How the Benner cycle predicts 100+ years of market movement

Samuel Benner var en bonde från 1800-talet som ville förstå hur marknadscykler fungerade. År 1875 publicerade han en bok dedikerad åt Benner-cykeln som förutspådde affärs- och råvarupriser. Han identifierade år av panik, år av goda tider och år av svåra tider.

Samuel Benner was a 19th century farmer who wanted to understand how market cycles worked. In 1875, he published a book dedicated to the Benner cycle that predicted business and commodity prices. He identified years of panic, years of good times and years of hard times.

Panic years: These are years when the market panicked, either buying or selling a stock irrationally until its price skyrocketed or plummeted beyond anyone’s wildest expectations.

Good times: Years Benner identified as times of high prices and the best time to sell stocks, values and assets of all kinds.

Hard times: During these years, Benner recommends buying stocks, commodities and assets and holding them until the “boom” years of good times, then unloading.
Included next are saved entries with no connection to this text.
(** What the code does keep of the auto-stop.  With a timeout
    configured, a start that takes the fallback path schedules, when its
    microphone request settles, an auto-stop with the configured delay
    and stores its handle.  An
    auto-stop that fires sets [isRecording] to false and stops the
    current track.  A speaking event clears the auto-stop whose handle is
    stored at that moment, that is the most recently scheduled one: from
    then on it is never pending again and cannot fire. *)
Theorem auto_stop_cleared_while_handle_stored (s : State) :
  reachable s ->
  truthy_number (timeout props) = true ->
  (recognition host = false -> truthy (crossBrowser props) = true ->
   exists s1, step s CallStart = Some s1 /\ starts s1 = S (starts s)) /\
  (forall granted s',
      step s (StreamSettled granted) = Some s' ->
      timers s !! next_timer s = None /\
      timeoutId s' = Some (next_timer s) /\
      timers s' = <[next_timer s := timeout props]> (timers s)) /\
  (forall id s',
      step s (TimeoutFires id) = Some s' ->
      is_Some (timers s !! id) /\
      timers s' = delete id (timers s) /\
      isRecording s' = false /\
      emitted s s' =
        match mediaStream s with Some sid => [ETrackStop sid] | None => [] end
        ++ [EStopRecording false None]) /\
  (forall i tid s',
      timeoutId s = Some tid ->
      step s (Speaking i) = Some s' ->
      forall evs s'',
        run s' evs = Some s'' ->
        timers s'' !! tid = None /\ step s'' (TimeoutFires tid) = None).
Proof.
  intros Hreach Htimeout.
  destruct (reachable_timers_fresh s Hreach) as [Hid Hpending].
  split; [|split; [|split]].
  - intros Hrec Hcross. eexists. unfold step.
    rewrite startSpeechToText_fallback by done. done.
  - intros granted s' Hstep.
    assert (Hfresh : timers s !! next_timer s = None).
    { destruct (timers s !! next_timer s) eqn:E; [|done].
      assert (next_timer s < next_timer s) by (apply Hpending; eauto). lia. }
    split; [done|]. clear Hfresh.
    unfold step in Hstep. destruct (starts s); [done|].
    unfold startRecording_settle, startSpeechToText_resume,
      handleRecordingTimeout, setError in Hstep.
    rewrite Htimeout in Hstep.
    destruct granted; repeat (case_match; simplify_eq /=); done.
  - intros id s' Hstep. unfold step in Hstep.
    destruct (timers s !! id) eqn:E; [|done]. injection Hstep as <-.
    split; [eauto|].
    unfold emitted, timeout_callback, stopRecording, stop_current_track,
      setIsRecording; simpl.
    destruct (mediaStream s); simpl;
      rewrite <- ?app_assoc, drop_app_length; done.
  - intros i tid s' Htid Hstep evs s'' Hrun.
    assert (Hs' : tid < next_timer s' /\ timers s' !! tid = None).
    { pose proof (Hid _ Htid) as Hlt. unfold step in Hstep.
      destruct (harks s !! i); [|done]. injection Hstep as <-.
      unfold on_speaking, clearTimeout.
      destruct (onStartSpeaking props); simpl; rewrite Htid; simpl;
        (split; [done | apply lookup_delete_eq]). }
    destruct Hs' as [Hlt' Hnone'].
    destruct (run_cleared_stays _ _ _ _ Hlt' Hnone' Hrun) as [_ Hnone''].
    split; [done|]. unfold step. by rewrite Hnone''.
Qed.

(** * Further properties of the hook *)

(** ** The native recognizer *)

Lemma last_transcript_snoc (earlier : list (list Alternative))
    (r : list Alternative) :
  last_transcript (earlier ++ [r]) =
  match r with a :: _ => Some (transcript a) | [] => None end.
Proof.
  unfold last_transcript. rewrite length_app; simpl.
  replace (length earlier + 1 - 1) with (length earlier) by lia.
  by rewrite lookup_snoc.
Qed.

(** [recognition.onresult] appends the transcript of the first
    alternative of the last result of the event; an event without
    results, with an empty result list, or whose last result has no
    alternative appends nothing.  The recording flag is not touched. *)
Theorem onresult_appends_last_result (s s' : State) (e : RecognitionEvent) :
  step s (OnResult e) = Some s' ->
  (forall earlier a alts,
      e_results e = Some (earlier ++ [a :: alts]) ->
      results s' = results s ++ [transcript a]) /\
  (e_results e = None \/ e_results e = Some [] \/
   (exists earlier, e_results e = Some (earlier ++ [[]])) ->
   results s' = results s) /\
  isRecording s' = isRecording s.
Proof.
  unfold step. destruct (recognition_handlers s); [|done]. intros [= <-].
  unfold onresult, setResults. split; [|split].
  - intros earlier a alts ->. by rewrite last_transcript_snoc.
  - intros [-> | [-> | [earlier ->]]]; [done | done |].
    by rewrite last_transcript_snoc.
  - destruct (e_results e) as [l|]; [|done].
    by destruct (last_transcript l).
Qed.
(** The frame [k] does not refer to the promise [p]. *)
Definition cont_unref (p : nat) : cont → Prop :=
  cont_all (λ _ q, q ≠ p) (λ r, r ≠ p).

(** No frame of [st] refers to the promise [p]. *)
Definition unreferenced (p : nat) : state → Prop :=
  frames_all (λ _ q, q ≠ p) (λ r, r ≠ p) (λ j, cont_unref p j.1).

Global Instance cont_quiet_dec i k : Decision (cont_quiet i k).
Proof. unfold cont_quiet. apply _. Defined.

Global Instance quiet_for_dec i st : Decision (quiet_for i st).
Proof. unfold quiet_for. apply _. Defined.

Global Instance cont_unref_dec p k : Decision (cont_unref p k).
Proof. unfold cont_unref. apply _. Defined.

Global Instance unreferenced_dec p st : Decision (unreferenced p st).
Proof. unfold unreferenced. apply _. Defined.

(** The promise [p] is pending with no reaction, and the only jobs that
    refer to it are jobs that fulfil it as the result of a [runSingle]
    call. *)
Definition returning (p : nat) (st : state) : Prop :=
  promises st !! p = Some (Pending []) ∧
  frames_all (λ _ q, q ≠ p) (λ r, r ≠ p)
    (λ j, cont_unref p j.1 ∨ j = (KReturn p, RVoid)) st.

(** The frames waiting on a promise. *)
Definition reactions (s : pstate) : list cont :=
  match s with Pending ks => ks | _ => [] end.

(** Every suspended frame of [st]: queued jobs, timers, reactions. *)
Definition all_frames (st : state) : list cont :=
  (microtasks st).*1 ++ timers st ++ concat (reactions <$> promises st).

(** The id of the task whose inner async function the frame belongs to. *)
Definition frame_id (k : cont) : option string :=
  match k with
  | KDeps t _ | KWhen t _ | KRun t _ _ | KBackoff t _ _ => Some (id t)
  | KReturn _ | KAllItem _ | KFinally _ => None
  end.

(** The ids of the executions that are suspended, with multiplicity. *)
Definition live_ids (st : state) : list string := omap frame_id (all_frames st).

(** At most one execution per id is suspended, and an id whose execution
    is suspended is in flight and not done. *)
Definition one_execution_each (st : state) : Prop :=
  NoDup (live_ids st) ∧
  ∀ i, i ∈ live_ids st → (i ∉ done st) ∧ is_Some (cache st !! i).

(** [runSingle(j)] has put [j] in flight and its inner function has not
    reached an [await] yet. *)
Definition starting (j : string) (st : state) : Prop :=
  (j ∉ live_ids st) ∧ (j ∉ done st) ∧ is_Some (cache st !! j).
(** One element of the JSON array read by [load_from_file].  A field is
    [None] when the key is absent or [null]; for [t] and [type] only
    absence is modelled (the [Event] constructor then raises [TypeError]). *)
Inductive EventEntry :=
  | EventDict (t : option Q) (type : option string) (x y dx dy : option Z)
      (button key : option string) (unknown_key : bool)
  | EventOther.      (* not a JSON object *)

(** The [Event] constructor applied to the keywords of [e]. *)
Definition make_event (e : EventEntry) : option Event :=
  match e with
  | EventDict (Some t) (Some ty) x y dx dy b k false =>
    Some {| ev_t := t; ev_type := ty; ev_x := x; ev_y := y;
            ev_dx := dx; ev_dy := dy; ev_button := b; ev_key := k |}
  | _ => None
  end.

(** The list comprehension over [data]: the first failing element raises. *)
Fixpoint make_events (data : list EventEntry) : option (list Event) :=
  match data with
  | [] => Some []
  | e :: rest =>
    match make_event e with
    | None => None
    | Some ev =>
      match make_events rest with
      | None => None
      | Some evs => Some (ev :: evs)
      end
    end
  end.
100+ years of ‘Sure Thing’

At the bottom of his card, Benner wrote ‘Sure Thing’. and for 100 years he has been close to perfect. As a prosperous Ohio farmer, the market panic of 1873 was a blow to Samual Benner, and it wiped him out. In trying to understand why this happened, Benner discovered the concept of market cycles.

As a farmer, Samuel knew that seasonal cycles affect crops which then affect supply and demand, which affects price. Benner looked deeper into these cycles and found an eleven-year cycle in corn and pig prices with peaks every 5/6 years. This matches the 11-year solar cycle. Benner considered that this solar cycle affects the harvest, which affects revenue, supply/demand and price.

The Benner cycle also uses a 27-year cycle in pig iron prices with low prices every 11, 9, 7 years and peaks coming in at 8, 9, 10 years.

Studying market history will help you learn how these cycles affect the price and how they still affect the price today. Now the year is 2024, and according to the Benner cycle, we are just coming out of a panic cycle.

There is no other mention on the Benner Cycle chart until 2023, so we can continue to grind the market higher until it breaks, resulting in another market crash and “Years of Hard Times” in the market.

There is no exact science to market predictions, especially coming from a pig farmer 100 years ago, but the world is cyclical and it pays to pay attention.

The Benner cycle says that 2007 was a year of high prices and a time to sell stocks. If you see the S&P chart below, this would have prepared you well for the coming crash of 2008.

When using the Benner cycle, combine it with other indicators and reasons for switching. This cycle study is a good long-term warning sign for potential reversals and panic, but you still have to make it work within your trading plan.